• _EXERCISE REQUIREMENTS_
For the entries below, state how many lines contain the word "HBool" and add nothing else.

(Saved entries)
##############################
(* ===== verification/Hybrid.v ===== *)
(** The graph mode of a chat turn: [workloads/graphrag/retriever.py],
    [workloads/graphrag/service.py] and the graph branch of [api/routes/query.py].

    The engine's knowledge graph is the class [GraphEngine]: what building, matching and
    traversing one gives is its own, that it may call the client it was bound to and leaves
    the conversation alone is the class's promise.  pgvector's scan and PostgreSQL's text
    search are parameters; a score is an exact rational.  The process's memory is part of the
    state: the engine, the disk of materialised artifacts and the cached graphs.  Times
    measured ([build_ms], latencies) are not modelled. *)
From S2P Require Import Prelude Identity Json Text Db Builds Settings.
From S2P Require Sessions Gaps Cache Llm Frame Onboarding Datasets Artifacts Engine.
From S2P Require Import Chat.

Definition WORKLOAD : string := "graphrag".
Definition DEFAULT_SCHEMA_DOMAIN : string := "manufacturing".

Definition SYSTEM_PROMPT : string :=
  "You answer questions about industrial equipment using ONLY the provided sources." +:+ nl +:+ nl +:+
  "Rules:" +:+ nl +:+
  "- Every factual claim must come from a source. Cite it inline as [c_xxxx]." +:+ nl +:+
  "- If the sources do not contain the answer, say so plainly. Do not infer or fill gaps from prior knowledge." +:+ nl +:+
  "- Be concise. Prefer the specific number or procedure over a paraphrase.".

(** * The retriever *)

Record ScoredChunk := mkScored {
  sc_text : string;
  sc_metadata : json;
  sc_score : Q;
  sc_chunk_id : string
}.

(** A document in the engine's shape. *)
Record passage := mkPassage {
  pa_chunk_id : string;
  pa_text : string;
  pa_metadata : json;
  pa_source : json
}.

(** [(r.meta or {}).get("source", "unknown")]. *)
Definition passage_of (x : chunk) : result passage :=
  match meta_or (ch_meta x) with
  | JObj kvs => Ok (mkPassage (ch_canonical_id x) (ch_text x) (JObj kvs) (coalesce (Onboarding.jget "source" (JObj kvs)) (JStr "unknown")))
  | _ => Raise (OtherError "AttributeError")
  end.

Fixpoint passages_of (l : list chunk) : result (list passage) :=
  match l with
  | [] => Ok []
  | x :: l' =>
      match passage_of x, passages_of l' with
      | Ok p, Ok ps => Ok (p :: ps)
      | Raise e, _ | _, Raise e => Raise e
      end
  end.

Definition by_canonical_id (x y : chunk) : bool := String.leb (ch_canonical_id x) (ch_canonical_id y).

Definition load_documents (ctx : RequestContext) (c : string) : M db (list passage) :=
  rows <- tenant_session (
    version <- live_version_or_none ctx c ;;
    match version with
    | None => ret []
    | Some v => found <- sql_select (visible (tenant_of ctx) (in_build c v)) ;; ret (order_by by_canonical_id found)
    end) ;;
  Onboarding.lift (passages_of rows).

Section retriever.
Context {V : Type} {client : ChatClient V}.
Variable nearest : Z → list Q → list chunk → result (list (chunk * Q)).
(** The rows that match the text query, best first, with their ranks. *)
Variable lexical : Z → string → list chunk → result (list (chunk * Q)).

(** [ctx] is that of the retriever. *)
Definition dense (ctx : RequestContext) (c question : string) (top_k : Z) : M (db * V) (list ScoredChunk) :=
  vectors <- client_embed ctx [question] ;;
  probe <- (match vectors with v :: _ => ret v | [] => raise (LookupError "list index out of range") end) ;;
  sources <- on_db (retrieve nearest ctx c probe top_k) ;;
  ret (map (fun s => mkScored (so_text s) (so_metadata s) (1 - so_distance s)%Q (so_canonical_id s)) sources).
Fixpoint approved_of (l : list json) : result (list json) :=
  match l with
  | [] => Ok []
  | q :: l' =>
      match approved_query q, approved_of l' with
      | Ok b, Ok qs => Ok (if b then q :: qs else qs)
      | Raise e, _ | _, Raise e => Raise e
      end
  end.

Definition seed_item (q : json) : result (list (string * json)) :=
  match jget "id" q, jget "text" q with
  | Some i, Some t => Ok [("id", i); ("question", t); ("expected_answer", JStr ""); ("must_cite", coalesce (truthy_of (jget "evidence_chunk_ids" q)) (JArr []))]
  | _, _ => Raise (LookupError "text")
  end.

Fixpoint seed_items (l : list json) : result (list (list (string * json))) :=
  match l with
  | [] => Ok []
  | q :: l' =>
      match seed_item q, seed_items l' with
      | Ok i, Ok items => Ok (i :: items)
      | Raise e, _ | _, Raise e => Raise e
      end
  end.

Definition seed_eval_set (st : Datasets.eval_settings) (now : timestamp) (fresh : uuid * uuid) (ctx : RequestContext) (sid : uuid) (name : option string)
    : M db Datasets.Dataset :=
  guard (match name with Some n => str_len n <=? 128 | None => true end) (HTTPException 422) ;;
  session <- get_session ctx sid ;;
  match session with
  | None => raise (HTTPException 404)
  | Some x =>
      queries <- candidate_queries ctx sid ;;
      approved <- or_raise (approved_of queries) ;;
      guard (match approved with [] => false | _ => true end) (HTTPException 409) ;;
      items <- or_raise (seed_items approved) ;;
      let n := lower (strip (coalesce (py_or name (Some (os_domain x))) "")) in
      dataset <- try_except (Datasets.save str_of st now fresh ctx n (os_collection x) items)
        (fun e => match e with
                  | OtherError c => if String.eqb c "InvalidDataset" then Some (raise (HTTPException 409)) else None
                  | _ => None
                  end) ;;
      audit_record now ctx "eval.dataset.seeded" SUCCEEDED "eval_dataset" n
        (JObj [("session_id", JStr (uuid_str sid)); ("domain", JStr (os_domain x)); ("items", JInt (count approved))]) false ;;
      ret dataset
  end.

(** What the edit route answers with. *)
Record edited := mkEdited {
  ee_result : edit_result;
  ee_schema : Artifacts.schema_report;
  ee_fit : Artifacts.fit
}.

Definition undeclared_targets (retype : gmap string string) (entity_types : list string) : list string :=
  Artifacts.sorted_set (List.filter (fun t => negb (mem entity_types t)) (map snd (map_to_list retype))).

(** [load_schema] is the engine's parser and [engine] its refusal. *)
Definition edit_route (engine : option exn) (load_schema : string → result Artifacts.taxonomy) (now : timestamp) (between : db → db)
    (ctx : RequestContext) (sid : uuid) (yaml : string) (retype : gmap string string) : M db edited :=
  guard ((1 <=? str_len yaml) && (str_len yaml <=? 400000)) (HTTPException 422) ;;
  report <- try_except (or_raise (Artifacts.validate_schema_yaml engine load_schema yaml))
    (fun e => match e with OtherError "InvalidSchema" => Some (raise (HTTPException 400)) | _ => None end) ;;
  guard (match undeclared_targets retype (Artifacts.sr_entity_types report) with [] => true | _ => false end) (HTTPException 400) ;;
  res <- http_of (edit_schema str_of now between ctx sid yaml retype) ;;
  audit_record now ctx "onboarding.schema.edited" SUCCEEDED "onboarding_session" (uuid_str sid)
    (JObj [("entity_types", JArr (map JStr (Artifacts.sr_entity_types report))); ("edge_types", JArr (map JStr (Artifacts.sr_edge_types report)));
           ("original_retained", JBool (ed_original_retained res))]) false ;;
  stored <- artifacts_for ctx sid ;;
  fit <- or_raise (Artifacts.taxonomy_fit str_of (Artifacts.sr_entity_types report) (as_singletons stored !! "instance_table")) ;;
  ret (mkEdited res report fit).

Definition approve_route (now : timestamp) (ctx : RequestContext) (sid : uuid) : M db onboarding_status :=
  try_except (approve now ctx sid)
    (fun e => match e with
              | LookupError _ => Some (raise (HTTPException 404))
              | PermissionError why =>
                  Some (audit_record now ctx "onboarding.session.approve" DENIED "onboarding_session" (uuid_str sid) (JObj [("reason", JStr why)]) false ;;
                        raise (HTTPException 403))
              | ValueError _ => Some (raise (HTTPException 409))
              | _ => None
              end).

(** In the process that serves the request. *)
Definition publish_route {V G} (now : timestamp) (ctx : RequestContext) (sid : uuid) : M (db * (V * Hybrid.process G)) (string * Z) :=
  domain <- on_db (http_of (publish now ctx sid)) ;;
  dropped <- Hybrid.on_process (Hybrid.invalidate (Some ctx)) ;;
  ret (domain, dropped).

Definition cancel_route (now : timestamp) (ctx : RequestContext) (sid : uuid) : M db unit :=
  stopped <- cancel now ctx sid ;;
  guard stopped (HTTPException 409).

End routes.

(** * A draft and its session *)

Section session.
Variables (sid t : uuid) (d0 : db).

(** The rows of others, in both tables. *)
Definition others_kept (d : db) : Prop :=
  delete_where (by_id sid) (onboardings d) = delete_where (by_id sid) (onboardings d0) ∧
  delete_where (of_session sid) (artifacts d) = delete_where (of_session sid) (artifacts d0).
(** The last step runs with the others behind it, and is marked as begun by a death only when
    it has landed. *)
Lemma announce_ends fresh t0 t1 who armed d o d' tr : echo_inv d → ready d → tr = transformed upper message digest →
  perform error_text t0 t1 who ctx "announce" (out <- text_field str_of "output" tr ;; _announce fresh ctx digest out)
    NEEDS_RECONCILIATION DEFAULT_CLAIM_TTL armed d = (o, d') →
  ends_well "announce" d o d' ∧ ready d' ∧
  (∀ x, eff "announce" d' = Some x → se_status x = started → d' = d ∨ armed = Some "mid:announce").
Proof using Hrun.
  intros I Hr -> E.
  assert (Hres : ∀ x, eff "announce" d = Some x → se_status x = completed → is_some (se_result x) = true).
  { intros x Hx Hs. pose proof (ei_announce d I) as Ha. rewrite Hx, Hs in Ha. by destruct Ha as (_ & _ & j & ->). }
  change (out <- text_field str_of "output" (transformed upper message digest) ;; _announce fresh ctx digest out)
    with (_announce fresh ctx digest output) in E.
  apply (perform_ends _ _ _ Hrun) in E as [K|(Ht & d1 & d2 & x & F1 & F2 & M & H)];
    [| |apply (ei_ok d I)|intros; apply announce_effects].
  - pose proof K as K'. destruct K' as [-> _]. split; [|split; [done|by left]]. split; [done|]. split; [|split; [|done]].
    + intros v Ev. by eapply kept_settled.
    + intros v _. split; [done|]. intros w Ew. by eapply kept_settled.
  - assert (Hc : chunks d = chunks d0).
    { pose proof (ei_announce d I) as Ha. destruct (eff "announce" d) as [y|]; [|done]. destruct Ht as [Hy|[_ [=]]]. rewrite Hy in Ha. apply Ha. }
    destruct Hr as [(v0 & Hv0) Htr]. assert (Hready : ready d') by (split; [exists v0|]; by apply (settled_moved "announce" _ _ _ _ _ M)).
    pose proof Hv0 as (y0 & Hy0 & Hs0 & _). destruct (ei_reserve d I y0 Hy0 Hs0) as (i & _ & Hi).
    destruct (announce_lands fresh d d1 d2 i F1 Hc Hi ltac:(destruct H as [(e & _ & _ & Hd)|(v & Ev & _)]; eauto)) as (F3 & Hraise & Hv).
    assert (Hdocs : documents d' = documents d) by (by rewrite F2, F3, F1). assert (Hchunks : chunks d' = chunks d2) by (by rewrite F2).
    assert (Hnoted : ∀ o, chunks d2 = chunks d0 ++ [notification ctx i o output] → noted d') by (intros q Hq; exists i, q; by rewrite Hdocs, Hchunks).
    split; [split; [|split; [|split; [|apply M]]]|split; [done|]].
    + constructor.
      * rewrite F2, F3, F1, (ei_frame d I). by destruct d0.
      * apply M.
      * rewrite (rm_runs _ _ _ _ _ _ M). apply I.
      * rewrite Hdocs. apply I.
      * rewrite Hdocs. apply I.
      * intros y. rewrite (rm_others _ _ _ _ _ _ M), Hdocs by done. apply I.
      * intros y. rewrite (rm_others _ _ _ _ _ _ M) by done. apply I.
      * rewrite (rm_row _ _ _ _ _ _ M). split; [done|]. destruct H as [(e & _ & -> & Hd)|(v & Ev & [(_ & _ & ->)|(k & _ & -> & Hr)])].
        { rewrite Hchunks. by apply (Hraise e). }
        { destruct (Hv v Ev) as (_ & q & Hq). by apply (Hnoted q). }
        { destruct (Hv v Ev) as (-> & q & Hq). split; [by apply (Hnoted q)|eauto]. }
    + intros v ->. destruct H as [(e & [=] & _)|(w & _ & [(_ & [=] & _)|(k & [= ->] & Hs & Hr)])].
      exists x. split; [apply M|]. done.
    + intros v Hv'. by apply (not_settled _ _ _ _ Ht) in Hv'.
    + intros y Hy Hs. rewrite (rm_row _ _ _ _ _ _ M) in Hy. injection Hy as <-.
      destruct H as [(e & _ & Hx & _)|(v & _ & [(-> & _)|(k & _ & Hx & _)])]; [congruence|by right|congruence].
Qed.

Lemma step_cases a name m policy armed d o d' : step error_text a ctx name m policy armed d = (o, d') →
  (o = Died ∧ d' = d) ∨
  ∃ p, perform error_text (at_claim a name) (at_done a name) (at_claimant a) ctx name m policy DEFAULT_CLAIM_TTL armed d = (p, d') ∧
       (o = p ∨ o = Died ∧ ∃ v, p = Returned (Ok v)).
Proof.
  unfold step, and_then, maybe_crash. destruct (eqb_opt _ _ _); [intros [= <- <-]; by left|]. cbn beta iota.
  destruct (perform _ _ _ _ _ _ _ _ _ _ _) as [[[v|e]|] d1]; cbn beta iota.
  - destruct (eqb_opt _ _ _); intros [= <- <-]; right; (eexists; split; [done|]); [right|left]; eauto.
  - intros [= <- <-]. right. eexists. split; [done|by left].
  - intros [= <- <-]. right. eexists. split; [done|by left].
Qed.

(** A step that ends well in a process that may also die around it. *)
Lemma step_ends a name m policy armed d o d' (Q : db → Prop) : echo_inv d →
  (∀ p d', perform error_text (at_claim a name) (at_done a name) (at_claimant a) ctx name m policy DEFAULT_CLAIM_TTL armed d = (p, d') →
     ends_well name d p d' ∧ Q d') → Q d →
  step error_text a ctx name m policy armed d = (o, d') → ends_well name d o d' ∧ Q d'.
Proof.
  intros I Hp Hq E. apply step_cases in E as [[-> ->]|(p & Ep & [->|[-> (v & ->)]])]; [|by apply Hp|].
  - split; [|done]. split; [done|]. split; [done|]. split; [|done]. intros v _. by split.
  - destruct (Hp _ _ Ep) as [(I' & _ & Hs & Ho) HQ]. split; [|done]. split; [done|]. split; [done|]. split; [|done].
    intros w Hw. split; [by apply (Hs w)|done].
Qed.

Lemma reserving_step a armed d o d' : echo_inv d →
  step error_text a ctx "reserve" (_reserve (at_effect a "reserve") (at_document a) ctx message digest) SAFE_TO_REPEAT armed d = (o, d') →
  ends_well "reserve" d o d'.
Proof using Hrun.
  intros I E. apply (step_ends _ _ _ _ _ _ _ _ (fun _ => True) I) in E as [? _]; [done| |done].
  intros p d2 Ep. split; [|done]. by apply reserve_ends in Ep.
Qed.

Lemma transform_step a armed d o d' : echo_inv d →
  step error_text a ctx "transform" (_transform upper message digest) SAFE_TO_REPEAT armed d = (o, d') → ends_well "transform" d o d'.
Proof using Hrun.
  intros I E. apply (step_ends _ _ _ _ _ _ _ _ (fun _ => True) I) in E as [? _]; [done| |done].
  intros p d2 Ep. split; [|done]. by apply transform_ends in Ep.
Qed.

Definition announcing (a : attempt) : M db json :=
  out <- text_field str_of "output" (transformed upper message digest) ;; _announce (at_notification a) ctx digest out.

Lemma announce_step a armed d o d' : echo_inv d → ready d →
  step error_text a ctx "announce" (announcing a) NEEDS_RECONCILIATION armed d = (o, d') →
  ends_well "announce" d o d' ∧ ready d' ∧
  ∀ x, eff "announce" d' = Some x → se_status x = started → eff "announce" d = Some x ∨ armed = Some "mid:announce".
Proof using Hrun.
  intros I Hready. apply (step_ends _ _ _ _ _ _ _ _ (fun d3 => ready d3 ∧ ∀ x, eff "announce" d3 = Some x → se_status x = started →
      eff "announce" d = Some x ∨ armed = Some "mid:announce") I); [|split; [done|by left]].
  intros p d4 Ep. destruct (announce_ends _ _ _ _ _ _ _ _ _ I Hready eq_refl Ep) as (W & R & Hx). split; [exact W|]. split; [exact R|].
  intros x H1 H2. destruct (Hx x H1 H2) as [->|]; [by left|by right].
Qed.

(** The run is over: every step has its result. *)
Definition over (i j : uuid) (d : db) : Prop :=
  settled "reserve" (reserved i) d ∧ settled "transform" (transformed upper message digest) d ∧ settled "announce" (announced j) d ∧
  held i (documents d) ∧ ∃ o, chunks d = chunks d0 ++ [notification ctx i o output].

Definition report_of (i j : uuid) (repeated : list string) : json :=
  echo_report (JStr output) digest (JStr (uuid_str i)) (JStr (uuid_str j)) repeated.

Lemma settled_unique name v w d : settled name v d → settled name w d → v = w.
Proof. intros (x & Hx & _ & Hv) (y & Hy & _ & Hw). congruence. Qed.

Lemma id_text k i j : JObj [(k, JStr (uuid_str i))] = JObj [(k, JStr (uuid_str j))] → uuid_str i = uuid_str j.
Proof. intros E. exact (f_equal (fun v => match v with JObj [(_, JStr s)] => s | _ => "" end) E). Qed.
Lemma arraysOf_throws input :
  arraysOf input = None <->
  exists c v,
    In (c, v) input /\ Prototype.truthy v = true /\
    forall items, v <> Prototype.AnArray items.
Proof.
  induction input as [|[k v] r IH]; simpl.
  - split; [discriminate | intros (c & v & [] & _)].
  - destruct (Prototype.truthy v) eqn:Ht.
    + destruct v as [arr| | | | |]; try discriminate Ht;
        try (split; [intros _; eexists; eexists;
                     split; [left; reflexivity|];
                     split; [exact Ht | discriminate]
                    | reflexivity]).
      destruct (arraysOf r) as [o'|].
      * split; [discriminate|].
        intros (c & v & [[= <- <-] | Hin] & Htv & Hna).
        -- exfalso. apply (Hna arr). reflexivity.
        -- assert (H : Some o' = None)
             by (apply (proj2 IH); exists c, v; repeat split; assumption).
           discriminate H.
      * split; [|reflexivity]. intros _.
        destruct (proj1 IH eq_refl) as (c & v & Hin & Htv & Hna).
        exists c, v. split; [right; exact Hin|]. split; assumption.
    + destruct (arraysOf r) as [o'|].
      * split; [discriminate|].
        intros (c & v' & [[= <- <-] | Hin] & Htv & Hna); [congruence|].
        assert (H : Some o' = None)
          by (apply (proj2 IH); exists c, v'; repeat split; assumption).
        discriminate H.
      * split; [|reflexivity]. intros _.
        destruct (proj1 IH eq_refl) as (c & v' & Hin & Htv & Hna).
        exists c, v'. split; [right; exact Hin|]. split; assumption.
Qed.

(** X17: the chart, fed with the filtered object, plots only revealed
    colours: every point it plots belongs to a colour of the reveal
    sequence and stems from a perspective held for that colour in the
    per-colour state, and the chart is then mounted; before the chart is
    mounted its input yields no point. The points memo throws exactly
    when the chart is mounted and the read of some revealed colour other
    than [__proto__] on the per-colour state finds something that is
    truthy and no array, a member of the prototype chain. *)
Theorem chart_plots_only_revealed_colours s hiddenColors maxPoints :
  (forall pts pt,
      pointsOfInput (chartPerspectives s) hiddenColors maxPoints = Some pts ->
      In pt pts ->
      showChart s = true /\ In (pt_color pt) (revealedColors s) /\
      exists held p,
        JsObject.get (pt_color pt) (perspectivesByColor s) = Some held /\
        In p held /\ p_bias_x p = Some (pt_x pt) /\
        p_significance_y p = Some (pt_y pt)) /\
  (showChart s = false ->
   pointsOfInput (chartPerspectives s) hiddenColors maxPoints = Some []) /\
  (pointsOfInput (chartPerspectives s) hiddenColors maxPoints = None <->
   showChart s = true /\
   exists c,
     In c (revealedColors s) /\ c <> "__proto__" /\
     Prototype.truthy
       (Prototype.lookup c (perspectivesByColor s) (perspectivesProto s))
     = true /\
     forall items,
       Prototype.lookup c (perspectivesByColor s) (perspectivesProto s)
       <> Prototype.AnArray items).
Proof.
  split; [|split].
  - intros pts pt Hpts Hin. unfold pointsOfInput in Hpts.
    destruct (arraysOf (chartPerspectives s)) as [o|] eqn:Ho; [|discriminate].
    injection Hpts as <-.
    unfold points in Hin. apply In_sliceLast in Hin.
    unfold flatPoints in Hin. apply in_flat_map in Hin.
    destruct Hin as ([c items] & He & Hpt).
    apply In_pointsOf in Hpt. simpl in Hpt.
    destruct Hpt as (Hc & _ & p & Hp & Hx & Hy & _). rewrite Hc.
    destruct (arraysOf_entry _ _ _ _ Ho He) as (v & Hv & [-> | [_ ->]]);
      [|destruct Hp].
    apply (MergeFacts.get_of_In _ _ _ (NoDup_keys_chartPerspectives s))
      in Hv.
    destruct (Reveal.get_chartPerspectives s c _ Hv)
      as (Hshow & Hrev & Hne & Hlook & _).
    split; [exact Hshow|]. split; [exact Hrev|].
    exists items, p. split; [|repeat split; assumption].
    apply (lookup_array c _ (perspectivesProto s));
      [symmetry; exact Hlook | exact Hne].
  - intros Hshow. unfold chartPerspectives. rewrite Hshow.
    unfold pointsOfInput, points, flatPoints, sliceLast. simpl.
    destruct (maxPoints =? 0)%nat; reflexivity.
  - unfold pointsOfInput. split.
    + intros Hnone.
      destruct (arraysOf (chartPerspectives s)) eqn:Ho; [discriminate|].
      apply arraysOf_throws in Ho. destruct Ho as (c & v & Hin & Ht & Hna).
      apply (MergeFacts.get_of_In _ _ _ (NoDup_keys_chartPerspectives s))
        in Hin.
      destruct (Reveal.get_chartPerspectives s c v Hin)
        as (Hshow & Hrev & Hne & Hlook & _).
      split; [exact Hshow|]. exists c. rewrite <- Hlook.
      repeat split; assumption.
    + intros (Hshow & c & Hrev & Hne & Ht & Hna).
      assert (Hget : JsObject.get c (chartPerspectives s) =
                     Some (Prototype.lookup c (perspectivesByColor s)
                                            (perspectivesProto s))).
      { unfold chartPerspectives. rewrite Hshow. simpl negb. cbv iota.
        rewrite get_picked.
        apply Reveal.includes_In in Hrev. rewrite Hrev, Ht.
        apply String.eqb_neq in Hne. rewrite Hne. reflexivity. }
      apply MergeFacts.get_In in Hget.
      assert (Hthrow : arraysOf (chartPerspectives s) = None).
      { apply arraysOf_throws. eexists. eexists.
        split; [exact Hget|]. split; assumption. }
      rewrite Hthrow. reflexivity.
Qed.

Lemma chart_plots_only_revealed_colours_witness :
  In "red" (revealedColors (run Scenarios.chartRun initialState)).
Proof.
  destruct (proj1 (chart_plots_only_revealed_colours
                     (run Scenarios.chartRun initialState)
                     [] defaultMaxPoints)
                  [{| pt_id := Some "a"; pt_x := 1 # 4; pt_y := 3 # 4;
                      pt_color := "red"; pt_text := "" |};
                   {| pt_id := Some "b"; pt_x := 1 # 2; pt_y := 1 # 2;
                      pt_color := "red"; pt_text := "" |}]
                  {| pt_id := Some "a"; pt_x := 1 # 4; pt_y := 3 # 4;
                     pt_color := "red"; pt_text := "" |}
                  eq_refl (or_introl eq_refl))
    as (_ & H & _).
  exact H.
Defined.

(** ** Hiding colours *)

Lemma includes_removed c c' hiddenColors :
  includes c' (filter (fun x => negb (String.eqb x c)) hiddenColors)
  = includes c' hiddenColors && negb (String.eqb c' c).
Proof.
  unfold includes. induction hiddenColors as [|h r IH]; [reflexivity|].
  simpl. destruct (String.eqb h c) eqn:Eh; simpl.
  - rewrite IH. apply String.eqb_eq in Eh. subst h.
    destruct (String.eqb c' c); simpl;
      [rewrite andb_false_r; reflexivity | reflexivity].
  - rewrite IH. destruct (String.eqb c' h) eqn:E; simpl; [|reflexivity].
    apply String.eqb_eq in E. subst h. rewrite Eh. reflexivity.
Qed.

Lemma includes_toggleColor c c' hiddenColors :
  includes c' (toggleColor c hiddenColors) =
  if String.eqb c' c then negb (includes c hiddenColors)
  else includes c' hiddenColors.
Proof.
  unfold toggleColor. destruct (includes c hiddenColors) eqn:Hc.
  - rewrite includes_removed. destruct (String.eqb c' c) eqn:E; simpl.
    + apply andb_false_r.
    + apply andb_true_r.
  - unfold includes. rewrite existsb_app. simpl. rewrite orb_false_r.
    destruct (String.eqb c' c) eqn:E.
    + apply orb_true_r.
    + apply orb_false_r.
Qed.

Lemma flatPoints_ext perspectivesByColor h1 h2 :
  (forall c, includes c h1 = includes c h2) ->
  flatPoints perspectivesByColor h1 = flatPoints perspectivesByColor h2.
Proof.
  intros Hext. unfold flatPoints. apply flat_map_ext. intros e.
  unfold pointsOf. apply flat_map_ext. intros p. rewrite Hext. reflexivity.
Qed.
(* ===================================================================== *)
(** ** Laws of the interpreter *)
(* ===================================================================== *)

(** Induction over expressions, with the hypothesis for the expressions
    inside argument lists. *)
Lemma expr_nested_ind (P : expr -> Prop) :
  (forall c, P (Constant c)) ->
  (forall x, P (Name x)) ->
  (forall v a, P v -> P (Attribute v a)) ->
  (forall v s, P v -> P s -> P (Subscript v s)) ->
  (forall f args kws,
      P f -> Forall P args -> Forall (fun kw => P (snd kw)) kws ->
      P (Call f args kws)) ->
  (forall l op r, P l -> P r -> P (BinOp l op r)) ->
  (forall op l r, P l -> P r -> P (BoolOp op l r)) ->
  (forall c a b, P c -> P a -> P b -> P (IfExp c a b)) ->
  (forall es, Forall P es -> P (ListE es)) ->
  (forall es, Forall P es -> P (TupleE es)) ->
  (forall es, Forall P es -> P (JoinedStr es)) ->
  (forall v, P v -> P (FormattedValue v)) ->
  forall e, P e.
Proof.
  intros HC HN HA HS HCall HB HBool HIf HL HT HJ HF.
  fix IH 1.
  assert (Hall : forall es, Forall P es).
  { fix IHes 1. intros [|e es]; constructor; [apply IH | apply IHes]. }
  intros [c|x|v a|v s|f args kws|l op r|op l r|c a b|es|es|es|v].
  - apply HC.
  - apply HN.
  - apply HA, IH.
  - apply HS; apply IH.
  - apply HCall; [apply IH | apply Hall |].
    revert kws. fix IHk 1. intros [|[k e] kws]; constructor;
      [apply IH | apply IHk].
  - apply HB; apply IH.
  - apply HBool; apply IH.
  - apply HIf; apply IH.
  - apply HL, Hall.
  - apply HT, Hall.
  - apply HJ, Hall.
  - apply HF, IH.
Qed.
##############################
• _SOLUTION TO THE EXERCISE_
2